The profession of physical therapy, just like many other professions, has changed its requirements throughout the years. It started as a bachelor’s program many years ago, eventually transitioned to a Master’s, and now is finally a Doctorate degree.
Transitioning to a doctorate degree makes the average length of time someone spends in school before they can start practicing 7 years. The first 4 years of school are spent attaining a bachelor’s degree. After graduating with a bachelor’s degree you are eligible to apply for physical therapy school. Once accepted, PT school averages 3 years in length: 2 years in classroom, 1 year completing internships in the clinic or hospital.
Classroom work is geared mostly towards science, clinical, and research based classes. Most of the science classes are related to the human body and different disease processes/general medical. Examples of science coursework includes: anatomy/physiology, biomechanics (physics for the human body), pharmacology, pathophysiology (i.e. different common disease processes), neuroanatomy, exercise physiology, etc.
The core part of PT programs curriculum is based around how to examine and evaluate movement, posture, and positioning as a whole from a range of different medical conditions including: neurological (i.e. spinal cord injuries), cardiopulmonary (i.e. breathing and heart disease processes), pediatrics, and of course musculoskeletal. Intervention classes are also extremely important and include: manual therapy (i.e. hands on treatment), strengthening, stretching, and modalities (i.e. hot pack, cold pack, traction, etc.)
So why does all of this training matter to the clients? It is because of the 7 years of focused training that more insurance companies will now allow people to seek out physical therapy through “direct access.” This means that you do not need to have a doctor’s referral before coming to PT. Direct access helps to streamline the process, saving client’s time and money. More importantly, PT has proven to be more effective when initiated in the acute phases of injury (first 7-14 days).
At OSI Physical Therapy, our focus is primarily on clients with musculoskeletal injuries and pain patterns. The coursework studied in PT school helps to drive the foundation to becoming a “movement specialist”. When seeking out help from a PT, you can expect them to utilize their extensive background knowledge in movement science to assess how you move as an individual. Based upon this assessment a specific rehabilitation program will be designed between you and the physical therapist to meet your individual goals.
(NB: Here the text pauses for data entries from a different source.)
(** The bodies of the seam functions in [btoon.go]: every one of them
    returns [nil]. *)
#[export] Instance placeholder : Helpers := {
  encodeValue _ := ret nil_ptr;
  decodeData _ := ret (VNil, None);
  dataToBytes _ := ret [];
  bytesToData _ := ret nil_ptr;
  compressData _ _ _ := ret nil_ptr;
  decompressData _ := ret nil_ptr
}.

(** ** Streaming

    The methods take a pointer receiver; they are embedded by state
    passing: each returns its results together with the receiver after the
    call. *)

Module StreamEncoder.

Record t := { encoder : Pointer }.

(** [func NewStreamEncoder() *StreamEncoder] *)
Definition New : t := {| encoder := nil_ptr |}.

(** [func (s *StreamEncoder) Encode(v interface{}) error] *)
Definition Encode (s : t) (v : Value) : error * t := (None, s).

(** [func (s *StreamEncoder) Flush() ([]byte, error)] *)
Definition Flush (s : t) : (bytes * error) * t := (([], None), s).

(** [func (s *StreamEncoder) Close() error] *)
Definition Close (s : t) : error * t := (None, s).

End StreamEncoder.

Module StreamDecoder.

Record t := { decoder : Pointer }.

(** [func NewStreamDecoder(data []byte) *StreamDecoder] *)
Definition New (data : bytes) : t := {| decoder := nil_ptr |}.

(** [func (s *StreamDecoder) Decode() (interface{}, error)] *)
Definition Decode (s : t) : (Value * error) * t := ((VNil, None), s).

(** [func (s *StreamDecoder) Close() error] *)
Definition Close (s : t) : error * t := (None, s).

End StreamDecoder.

(** ** Call sequences

    The sequences of calls the properties below speak of, written the way
    [TestStreaming] drives the two objects. *)

(** [for ... { err := encoder.Encode(v) }]: the errors returned, in order,
    and the encoder after the last call. *)
Fixpoint encode_all (s : StreamEncoder.t) (vs : list Value)
  : list error * StreamEncoder.t :=
  match vs with
  | [] => ([], s)
  | v :: vs' =>
      let (e, s1) := StreamEncoder.Encode s v in
      let (es, s2) := encode_all s1 vs' in
      (e :: es, s2)
  end.

(** [for { obj, err := decoder.Decode(); if err != nil { break }; ... }],
    cut after [fuel] iterations.  The second component tells whether the
    loop left through [break]. *)
Fixpoint drain (fuel : nat) (d : StreamDecoder.t) : list Value * bool :=
  match fuel with
  | O => ([], false)
  | S fuel' =>
      match StreamDecoder.Decode d with
      | ((_, Some _), _) => ([], true)
      | ((obj, None), d') =>
          let (objs, stopped) := drain fuel' d' in (obj :: objs, stopped)
      end
  end.

(** [Close] called [n] times in a row. *)
Fixpoint encoder_close_n (n : nat) (s : StreamEncoder.t)
  : list error * StreamEncoder.t :=
  match n with
  | O => ([], s)
  | S n' =>
      let (e, s1) := StreamEncoder.Close s in
      let (es, s2) := encoder_close_n n' s1 in
      (e :: es, s2)
  end.

Fixpoint decoder_close_n (n : nat) (d : StreamDecoder.t)
  : list error * StreamDecoder.t :=
  match n with
  | O => ([], d)
  | S n' =>
      let (e, d1) := StreamDecoder.Close d in
      let (es, d2) := decoder_close_n n' d1 in
      (e :: es, d2)
  end.

(** An operation failed when its error is not [nil]. *)
Definition failed (e : error) : Prop := exists msg, e = Some msg.

(** ** Tabular candidates (section 4.3 of the specification)

    The arrays the tabular property ranges over: non-empty, every element
    a Map, and every record carrying every key of the column union. *)

Definition is_map (v : Value) : bool :=
  match v with VMap _ => true | _ => false end.

Definition record_keys (v : Value) : list string :=
  match v with VMap entries => map fst entries | _ => [] end.

Definition column_union (rows : list Value) : list string :=
  nodup string_dec (flat_map record_keys rows).

Definition has_key (r : Value) (k : string) : bool :=
  existsb (String.eqb k) (record_keys r).

Definition no_absent_key (rows : list Value) : bool :=
  forallb (fun r => forallb (has_key r) (column_union rows)) rows.

Definition tabular_candidate (a : Value) : bool :=
  match a with
  | VArray (r :: rows) => forallb is_map (r :: rows) && no_absent_key (r :: rows)
  | _ => false
  end.

(** ** Heap independence

    A computation whose result does not depend on the C heap it starts
    from. *)

Definition heap_independent {A} (c : M A) : Prop :=
  forall w1 w2 : CHeap, fst (runState c w1) = fst (runState c w2).

(** The seam functions all have heap-independent results. *)
Record pure_helpers (H : Helpers) : Prop := {
  pure_encodeValue : forall v, heap_independent (encodeValue v);
  pure_decodeData : forall p, heap_independent (decodeData p);
  pure_dataToBytes : forall p, heap_independent (dataToBytes p);
  pure_bytesToData : forall b, heap_independent (bytesToData b);
  pure_compressData : forall p a l, heap_independent (compressData p a l);
  pure_decompressData : forall p, heap_independent (decompressData p)
}.

(** ** Inputs taken from the tests

    [TestStreaming] encodes ten records of this shape. *)
Definition stream_record (i : Z) : Value :=
  VMap [("index", VInt i); ("data", VString "test")].

(** [TestCompression]: the options of the compressed call, and the options
    of the call that decodes it. *)
Definition zlib6 : EncodeOptions :=
  {| Compress := true; Algorithm := CompressionZlib; Level := 6;
     AutoTabular := false |}.

Definition inflate : DecodeOptions := {| Decompress := true |}.

(** Two records over the same columns, and the two settings of the
    tabular option. *)
Definition people : Value :=
  VArray [ VMap [("id", VInt 1); ("name", VString "Alice")];
           VMap [("id", VInt 2); ("name", VString "Bob")] ].

Definition tabular_on : EncodeOptions :=
  {| Compress := false; Algorithm := CompressionNone; Level := 6;
     AutoTabular := true |}.

Definition tabular_off : EncodeOptions :=
  {| Compress := false; Algorithm := CompressionNone; Level := 6;
     AutoTabular := false |}.

(** A stream holding a length prefix of five and no payload. *)
Definition truncated_frame : bytes := [Byte.x05].

(** ** The options a call works with

    [opt := defaults; if len(opts) > 0 { opt = opts[0] }], as written at
    the head of [Encode] and of [Decode]. *)
Definition EncodeOptions_of (opts : list EncodeOptions) : EncodeOptions :=
  match opts with
  | o :: _ => o
  | [] => {| Compress := false; Algorithm := CompressionNone;
             Level := 6; AutoTabular := true |}
  end.

Definition DecodeOptions_of (opts : list DecodeOptions) : DecodeOptions :=
  match opts with
  | o :: _ => o
  | [] => {| Decompress := false |}
  end.

(** ** Seams that allocate

    What a working seam does to the C heap: a function that returns a
    buffer either fails with [nil] and leaves the heap alone, or returns a
    block that was not live and is live afterwards; a function that reads
    a buffer leaves the heap alone. *)

Definition allocates (c : M Pointer) : Prop :=
  forall w : CHeap,
    (is_nil (fst (runState c w)) = true /\ snd (runState c w) = w) \/
    (is_nil (fst (runState c w)) = false /\
     ~ In (fst (runState c w)) w /\
     snd (runState c w) = fst (runState c w) :: w).

Definition reads_only {A} (c : M A) : Prop :=
  forall w : CHeap, snd (runState c w) = w.

Record allocating (H : Helpers) : Prop := {
  alloc_encodeValue : forall v, allocates (encodeValue v);
  alloc_bytesToData : forall b, allocates (bytesToData b);
  alloc_compressData : forall p a l, allocates (compressData p a l);
  alloc_decompressData : forall p, allocates (decompressData p);
  reads_dataToBytes : forall p, reads_only (dataToBytes p);
  reads_decodeData : forall p, reads_only (decodeData p)
}.

(** A seam of that kind, to run the wrappers on: buffers are handed out
    at the address after the highest live one; every buffer reads as one
    byte, and decoding a buffer gives its address. *)
Definition fresh_block (w : CHeap) : Pointer :=
  N.succ (fold_right N.max 0%N w).

Definition C_malloc : M Pointer :=
  w <- get ;;
  put (fresh_block w :: w) ;;
  ret (fresh_block w).

Definition bump : Helpers := {|
  encodeValue _ := C_malloc;
  decodeData p := ret (VInt (Z.of_N p), None);
  dataToBytes p := ret [Byte.x2a];
  bytesToData _ := C_malloc;
  compressData _ _ _ := C_malloc;
  decompressData _ := C_malloc
|}.

(** A seam with one function replaced. *)
Definition with_compressData (H : Helpers)
    (c : Pointer -> CompressionAlgorithm -> Z -> M Pointer) : Helpers := {|
  encodeValue := @encodeValue H;
  decodeData := @decodeData H;
  dataToBytes := @dataToBytes H;
  bytesToData := @bytesToData H;
  compressData := c;
  decompressData := @decompressData H
|}.

Definition with_decompressData (H : Helpers)
    (c : Pointer -> M Pointer) : Helpers := {|
  encodeValue := @encodeValue H;
  decodeData := @decodeData H;
  dataToBytes := @dataToBytes H;
  bytesToData := @bytesToData H;
  compressData := @compressData H;
  decompressData := c
|}.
A huge component of rehabilitation is education to allow you, the client, to become independent and confident in managing your own condition. All of these pieces of PT are geared toward building a specific self management program to be carried out individually once all goals have been met.
I hope this helps you have a better understanding of the training physical therapists have, and how this background is used with clients to quickly achieve their goals.